Leher mas Adit sudah kugoda dengan meniup-niup tengkuknya, dan dia berulang kali memiringkan kepala untuk menutupnya, mungkin dia sudah merasa geli. Kegilaanku makin tak terkontrol, yang melekatkan bibir dilehernya, dengan cara mencium pelan-pelan.


"Hihihihi, tapi enakkan? bukankan Mas suka yang enak-enak," jelasku.



"Bukan yang kayak begitu yang kumaksud, tapi-?" Suaranya tertahan.


"Tapi apa?" tanyaku berpura-pura.


"Yang enak dan hangat itu lho!" jawabnya.


"Hangat? Ya berendam di airlah, pasti hangatnya akan terasa. Apalagi yang mendidih dijamin sekujur tubuh hangat langsung."


"Dih, yang ada melepuh semua. Bukan itu yang kumaksud, tapi yang hangat hareudang-hareudang itu lho! Nanti kalau sudah sampai kamar akan kukasih contoh dan praktekkan.


"Iiiiih, dasar manusia mesum," ucapku yang langsung turun tiba-tiba, dari gendongan mas Adit.


"Hahahahha, aku memang lebih suka yang mengarah ke mesum gitu-gituan!."


"Udah .. udah, capek ngomong sama Mas Adit, gak habis-habis selalu mengarah ke situ, akupun bisa-bisa tertular sama tingkah dan ucapan Mas itu,"Mulut sudah maju monyong membalas ketidaksukaan.


"Hihihihi, biarlah tertular. Kalau Mas sedang meminta kode, gak usah repot-repot ngerayu kamu," tambahnya berkata.
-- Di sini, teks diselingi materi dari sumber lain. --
Lemma env_alloc_spec s dirs rl parent_id e d :
  sys_inv s dirs rl -> env_free_list s = Some e -> page_free_list s = Some d ->
  exists s', env_alloc parent_id s = Ret (0, Some e) s' /\
    env_allocated dirs rl s s' e d parent_id.
Proof.
  intros Hs Hfe Hfp. destruct (env_setup_vm_spec s dirs rl e d Hs Hfp)
    as (s1 & Hrun & [Hfr Hw Hkern Hself] & Hrd & Hvm).
  unfold env_alloc. kb. rewrite Hfe. krw Hrun. change (0 <? 0) with false. cbv iota.
  assert (Hes1 : envs s1 = <[e := (envs s !!! e) <| env_pgdir := kva d |>]> (envs s)).
  { exact (frame_envs _ _ Hfr). }
  do 3 kb. eexists. split; [reflexivity|].
  set (s' := s1 <| envs := _ |> <| env_free_list := _ |>).
  assert (Hd : d ∉ dirs).
  { intros Hin. apply (vi_dirs _ _ _ _ (si_vm _ _ _ Hs)) in Hin. congruence. }
  assert (Hfr' : vm_frame (s <| envs := <[e := fresh_env (envs s !!! e) d e parent_id]> (envs s) |>
              <| env_free_list := env_link (envs s !!! e) |>) s').
  { assert (Hx : envs s' = <[e := fresh_env (envs s !!! e) d e parent_id]> (envs s)).
    { change (envs s') with (<[e := alloc_env (envs s1 !!! e) e parent_id]> (envs s1)).
      rewrite Hes1, lookup_total_insert_eq, insert_insert_eq. done. }
    assert (Hy : env_free_list s' = env_link (envs s !!! e)).
    { change (env_free_list s') with (env_link (envs s' !!! e)). by rewrite Hx, lookup_total_insert_eq. }
    rewrite <- Hx, <- Hy. apply (frame_set_envs _ _ (envs s') (env_free_list s')) in Hfr. exact Hfr. }
  assert (Hvm' : vm_inv s' (d :: dirs) (set_role rl d RDir) None).
  { eapply vm_inv_eq; [|exact Hvm]. done. }
  constructor; try done.
  - intros i Hi. destruct (si_kern _ _ _ Hs) as (k & Hk & Hrk & Hkr & Hno).
    rewrite <- (Hno i Hi). rewrite NUPDE_val in Hi. unfold pt_of. simpl.
    rewrite Hkern by (change (PDX UVPT) with 957; lia). by rewrite Hk.
  - intros w Hwr Hne. rewrite NUPDE_val in Hwr. simpl. apply Hkern; [lia | done].
  - eapply env_take_inv; eauto; [|destruct (si_kern _ _ _ Hs) as (k & Hk & _); exists k;
      split; [done|]; simpl; rewrite Hkern by done; by rewrite Hk].
    intros w t Hwr Ht. simpl in Ht.
    pose proof (vi_range _ _ _ _ (si_vm _ _ _ Hs) d ltac:(congruence)) as Hdr.
    destruct (decide (w = PDX UVPT)) as [-> | Hne].
    + rewrite Hself in Ht. apply ent_Some in Ht as [_ ->].
      replace (Z.lor (Z.lor (d * PGSIZE) PTE_P) PTE_U) with (d * PGSIZE + 5).
      { unfold PGSIZE. zlia. }
      rewrite <- Z.lor_assoc. symmetry. apply lor_add_disjoint with (n := 12); [lia | done |].
      apply Z.mod_mul. done.
    + pose proof Hwr as Hwr'. rewrite NUPDE_val in Hwr'. rewrite Hkern in Ht by (done || lia).
      destruct (si_kern _ _ _ Hs) as (k & Hk & _). rewrite Hk in Ht.
      eapply (si_khalf _ _ _ Hs k w); eauto.
Qed.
"Heeeh, capek dech! ngomong sama kamu itu, Mas."


Kling, suara lif sudah terbuka.


Secepatnya aku melangkah keluar, dengan kaki sudah berlarian kecil mencoba meninggalkan mas Adit.


"Tunggu Ana! Awas kamu ya!" ujarnya yang sudah mengejarku.


"Tangkap kalau bisa, kalau dapat akan kuberi sesuatu," teriakku saat sudah lari jauh, sebab ketakutan dikejar dan ditangkap mas Adit.


Kaki terus berlarian, dan Mas Adit tidak mau mengalah mengejar. Kami sudah tertawa terbahak ceria. Dilorong hotel kami sudah membuat suara berisik. Untung saja tidak ada penghuni hotel yang komplain. Hati hari ini cukuo bahagi sekali sebab suami sudah mengerti akan perasaanku yang cemburu padanya.